Full investment of the available cash liquidity surplus as much as possible.
Efficient and effective management of investments.
Third: Scope of Application
This policy applies to all investments of the cash liquidity surplus and their respective investment portfolios.
Fourth: Duties and Powers
1. The Chairman
The supreme authority and responsible for setting the general framework for the cash liquidity surplus investment strategy, and for issuing decisions and orders from time to time as may be necessary and essential to ensure its implementation. He may delegate some of his powers to any of the Department's employees.
2. The Director General
The highest-ranking official in the executive body of the Department, responsible for the general supervision of the implementation of policies and plans approved by the Chairman and any decisions issued thereunder. He may perform all actions and dispositions necessary to achieve this objective in accordance with the rules specified in this policy, and in particular:
a- Approving the policy and plans for investment and reinvestment of the cash liquidity surplus and presenting them to the Chairman for adoption.
b- Making investment decisions according to the schedule of powers approved by the Chairman.
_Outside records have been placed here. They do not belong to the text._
Section indices.
Context (P : nat * Z → Prop) `{∀ p, Decision (P p)}.
Lemma elem_of_indices k (counts : list Z) i :
  i ∈ (filter P (zip (seq k (length counts)) counts)).*1 ↔ ∃ c, (k <= i)%nat ∧ counts !! (i - k)%nat = Some c ∧ P (i, c).
Proof.
  rewrite list_elem_of_fmap. split.
  - intros ([j c] & -> & [HP [x Hx]%list_elem_of_lookup_1]%list_elem_of_filter). apply lookup_zip_Some in Hx as [[-> Hlt]%lookup_seq Hc].
    exists c. cbn. split_and!; [lia| |done]. by replace (k + x - k)%nat with x by lia.
  - intros (c & Hk & Hc & HP). exists (i, c). split; [done|]. apply list_elem_of_filter. split; [done|]. apply list_elem_of_lookup_2 with (i - k)%nat.
    apply lookup_zip_Some. split; [|done]. apply lookup_seq. apply lookup_lt_Some in Hc. lia.
Qed.
Lemma indices_sorted k (counts : list Z) : StronglySorted lt (filter P (zip (seq k (length counts)) counts)).*1.
Proof.
  revert k. induction counts as [|c counts IH]; intros k; [constructor|]. cbn [length seq zip zip_with].
  destruct (decide (P (k, c))); [rewrite filter_cons_True by done|rewrite filter_cons_False by done; apply IH]. cbn [fmap list_fmap]. constructor; [apply IH|].
  apply Forall_forall. intros i (? & ? & _)%elem_of_indices. cbn. lia.
Qed.
End indices.

Lemma sorted_reverse (l : list nat) : StronglySorted lt l → StronglySorted (flip lt) (reverse l).
Proof.
  induction 1 as [|x l _ IH Hx]; [constructor|]. rewrite reverse_cons. clear -IH Hx. rewrite Forall_forall in Hx.
  assert (∀ y, y ∈ reverse l → x < y)%nat as Hr by (intros y Hy; apply Hx; by rewrite elem_of_reverse in Hy). clear Hx. revert IH Hr. generalize (reverse l) as k.
  induction k as [|y k IHk]; intros Hs Hr; cbn; [repeat constructor|]. apply StronglySorted_inv in Hs as [Hs Hy]. constructor.
  - apply IHk; [done|]. intros z Hz. apply Hr. by right.
  - apply Forall_app. split; [done|]. apply Forall_singleton. cbn. apply Hr. by left.
Qed.

Lemma decode_rows_counted (ids : list (option string)) counts k :
  Forall2 (λ e c, decode_row is_decode_of e = bool_decide (c <= threshold)) ids counts →
  length (filter (λ p : nat * Z, p.2 <= threshold) (zip (seq k (length counts)) counts)) = length (filter (λ e, decode_row is_decode_of e = true) ids).
Proof.
  intros Hf. revert k. induction Hf as [|e c ids counts He _ IH]; intros k; [done|]. cbn [length seq zip zip_with].
  destruct (decide (c <= threshold)) as [Hc|Hc].
  - rewrite filter_cons_True by done. rewrite filter_cons_True by (rewrite He; by apply bool_decide_eq_true). cbn. f_equal. apply IH.
  - rewrite filter_cons_False by done. rewrite filter_cons_False by (rewrite He; by apply not_true_iff_false, bool_decide_eq_false). apply IH.
Qed.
c- Approving the placement of deposits with an original maturity of one year or less, based on the recommendation of the Investment Manager.
d- Approving the sale, exchange, or liquidation of any financial assets that are part of the Main Investment Portfolio's investments, as proposed by the Investment Committee.
e- Submitting a proposal to the Chairman to obtain his approval for modifying the minimum cash reserve.
f- Submitting a proposal to the Chairman to obtain his approval for modifying the value of the Main Investment Portfolio.
g- Submitting a proposal to the Ruler's Representative to obtain his approval for the purchase or disposal of any financial assets that are part of the Strategic Investment Portfolio's investments.
h- Submitting a proposal to the Ruler's Representative for purchasing on margin, with borrowed funds, or short selling to obtain the approval of His Highness the Crown Prince.
3. The Investment Committee
A permanent committee named the "Investment Committee" shall be formed in the Department, its members and rules of procedure to be determined by a decision from the Chairman. It aims to assist him in performing his supervisory and monitoring duties efficiently and effectively and shall be responsible for overseeing all operations of investing and reinvesting the cash liquidity surplus. It shall specifically:
a- Supervise the implementation of this policy and recommend its amendment whenever necessary.
b- Supervise the development of plans for investing and reinvesting the cash liquidity surplus.
c- Study and evaluate investment opportunities proposed by the Investment Manager regarding the following transactions and recommend thereon:
Mergers and acquisitions of companies, businesses, or assets.
Any termination, sale, transfer of ownership, exit from, or disposal of an existing investment.
Investment in new or existing projects or joint ventures.
Purchasing on margin, with borrowed funds, or short selling.
Any investment opportunities the Department wishes to enter into.
d. Ensure that proposed investment opportunities comply with relevant regulations, laws, and instructions.
e. Determine and arrange priorities for proposed investment offers.
f. Approve investment opportunities proposed by the Investment Manager within the limit of 200 million dirhams for the Main Investment Portfolio.
g. Approve the breaking of deposits.
h. Approve the creation, cancellation, or merger of sub-portfolios of the Main Investment Portfolio and adopt their investment plans.
i. Approve the financing, sale, exchange, or liquidation of the Returns Portfolio as proposed by the Investment Manager, within a limit of 100 million dirhams; approval from the Chairman must be obtained for amounts exceeding this.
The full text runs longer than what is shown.